WHAT IS EXPECTED -> The required output is the lines below from the line containing "Import ListNotations." to the line containing "(((9 <=? n) && (n <=? 13))", inclusive, retyped exactly. No other lines belong in it.

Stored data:

(** * wacom-keymapper: a shallow embedding of [main.py]

    The script reads a JSON key-mapping file, resolves the tablet device
    through [xsetwacom --list devices], audits the current button mappings
    with [xsetwacom get] and, after confirmation on the console, applies
    them with [xsetwacom set].

    Python [str] values are embedded as [string]; a character stands for
    the code point of the same number (code points below 256).  The
    external world (the [xsetwacom] process, the file system) is a state
    threaded through a small state-and-exception monad that also records
    every console and process interaction in a trace.  A call of
    [subprocess.run] either returns the completed process with its output
    as text or raises, as it does for output that is no text; the rule
    list is typed as the data model has it: a list of lists of strings,
    where a rule that is too short raises [IndexError] as in Python.  The two [while True] loops run on
    fuel; [configure_map__total] shows that the fuel never decides the
    result once it exceeds the number of console lines left. *)

From Stdlib Require Import List String Ascii Bool Arith ZArith QArith Lia.
Import ListNotations.

Local Open Scope list_scope.
Local Open Scope nat_scope.
Local Open Scope string_scope.

(** ** Text primitives of the Python runtime *)

Module PyStr.

Definition code (c : ascii) : nat := nat_of_ascii c.

(** [str.isspace] on one code point, which is also the class [\s] of
    [re] on [str] patterns: the ASCII white space, the four separators
    FS, GS, RS, US, NEL and the no-break space. *)
Definition isspace (c : ascii) : bool :=
  let n := code c in
  (((9 <=? n) && (n <=? 13)) || ((28 <=? n) && (n <=? 32))
   || (n =? 133) || (n =? 160))%nat.

(** The decimal digits, class [\d]: below 256 only [0-9]. *)
Definition isdigit (c : ascii) : bool :=
  let n := code c in ((48 <=? n) && (n <=? 57))%nat.

(** The class of [.] without DOTALL: everything but line feed. *)
Definition notnewline (c : ascii) : bool := negb (code c =? 10)%nat.

Definition nl : string := String (ascii_of_nat 10) "".

Fixpoint lstrip (s : string) : string :=
  match s with
  | String c s' => if isspace c then lstrip s' else s
  | EmptyString => EmptyString
  end.

(** [rstrip] keeps a character when it is not white space or when
    something is left to its right after stripping. *)
Fixpoint rstrip (s : string) : string :=
  match s with
  | String c s' =>
      match rstrip s' with
      | EmptyString => if isspace c then EmptyString else String c EmptyString
      | r => String c r
      end
  | EmptyString => EmptyString
  end.

(** [str.strip()] with no argument. *)
Definition strip (s : string) : string := rstrip (lstrip s).

(** The line boundaries of [str.splitlines] below 256, carriage return
    apart: LF, VT, FF, FS, GS, RS, NEL. *)
Definition islinebreak (c : ascii) : bool :=
  let n := code c in
  (((10 <=? n) && (n <=? 12)) || ((28 <=? n) && (n <=? 30))
   || (n =? 133))%nat.

Definition snoc (s : string) (c : ascii) : string := s ++ String c "".

(** [str.splitlines()]: no line boundary is kept, CR LF counts once and
    a final boundary opens no empty last line. *)
Fixpoint splitlines_from (cur : option string) (s : string) : list string :=
  match s with
  | EmptyString => match cur with Some l => [l] | None => [] end
  | String c s' =>
      let l := match cur with Some l => l | None => "" end in
      if (code c =? 13)%nat then
        match s' with
        | String d s'' =>
            if (code d =? 10)%nat then l :: splitlines_from None s''
            else l :: splitlines_from None s'
        | EmptyString => [l]
        end
      else if islinebreak c then l :: splitlines_from None s'
      else splitlines_from (Some (snoc l c)) s'
  end.

Definition splitlines (s : string) : list string := splitlines_from None s.

Fixpoint spaces (n : nat) : string :=
  match n with O => "" | S m => String " " (spaces m) end.

(** Format specifications [{x:<w}] and [{x:>w}] of a [str]. *)
Definition ljust (w : nat) (s : string) : string :=
  s ++ spaces (w - String.length s).
Definition rjust (w : nat) (s : string) : string :=
  spaces (w - String.length s) ++ s.

End PyStr.

(** ** Paths of [pathlib]

    [str(pathlib.Path(s))] on a POSIX system: the text is cut at the
    slashes, empty components and the component [.] are dropped, and the
    rest is joined by single slashes after the root.  The root is [/]
    for a text that starts with a slash, except that exactly two leading
    slashes are kept; a path without root and components is [.]. *)

Module PyPath.

(** [s.split("/")], [cur] being the component read so far. *)
Fixpoint split_from (cur : string) (s : string) : list string :=
  match s with
  | EmptyString => [cur]
  | String c s' =>
      if Ascii.eqb c "/" then cur :: split_from "" s'
      else split_from (cur ++ String c "") s'
  end.

Definition parts (s : string) : list string :=
  filter (fun x => negb (String.eqb x "" || String.eqb x ".")) (split_from "" s).

Definition root (s : string) : string :=
  match s with
  | String "/" (String "/" (String "/" _)) => "/"
  | String "/" (String "/" _) => "//"
  | String "/" _ => "/"
  | _ => ""
  end.

Fixpoint join (l : list string) : string :=
  match l with
  | [] => ""
  | [x] => x
  | x :: l' => x ++ "/" ++ join l'
  end.

Definition text (s : string) : string :=
  match root s, parts s with
  | EmptyString, [] => "."
  | r, ps => r ++ join ps
  end.

End PyPath.

(** ** The backtracking matcher of [re], for flat patterns

    A compiled pattern is a sequence of items, as [sre] compiles a
    pattern without alternation: anchors, literals, group marks and
    repetitions of one character class, greedy or lazy, tried in the
    order in which the backtracking engine tries them. *)

Module Re.

Inductive item : Type :=
| AtBeginning                                   (* ^ *)
| AtEnd                                         (* $ *)
| Literal (c : ascii)
| Mark (i : nat)                                (* 2g-2 opens group g, 2g-1 closes it *)
| Repeat (greedy : bool) (min : nat) (cls : ascii -> bool).

Definition pattern := list item.

(** The matcher's position: characters consumed, text left, marks set. *)
Record mstate : Type := MState {
  ptr : nat;
  rest : string;
  marks : list (nat * nat)
}.

(** [cls*] or [cls*?] followed by the continuation [k]. *)
Fixpoint star (greedy : bool) (cls : ascii -> bool)
    (k : mstate -> option mstate)
    (mk : list (nat * nat)) (p : nat) (s : string) {struct s}
    : option mstate :=
  let here := k (MState p s mk) in
  match s with
  | String c s' =>
      if cls c then
        if greedy then
          match star greedy cls k mk (S p) s' with
          | Some r => Some r
          | None => here
          end
        else
          match here with
          | Some r => Some r
          | None => star greedy cls k mk (S p) s'
          end
      else here
  | EmptyString => here
  end.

TASK OUTPUT ->
Import ListNotations.

Local Open Scope list_scope.
Local Open Scope nat_scope.
Local Open Scope string_scope.

(** ** Text primitives of the Python runtime *)

Module PyStr.

Definition code (c : ascii) : nat := nat_of_ascii c.

(** [str.isspace] on one code point, which is also the class [\s] of
    [re] on [str] patterns: the ASCII white space, the four separators
    FS, GS, RS, US, NEL and the no-break space. *)
Definition isspace (c : ascii) : bool :=
  let n := code c in
  (((9 <=? n) && (n <=? 13)) || ((28 <=? n) && (n <=? 32))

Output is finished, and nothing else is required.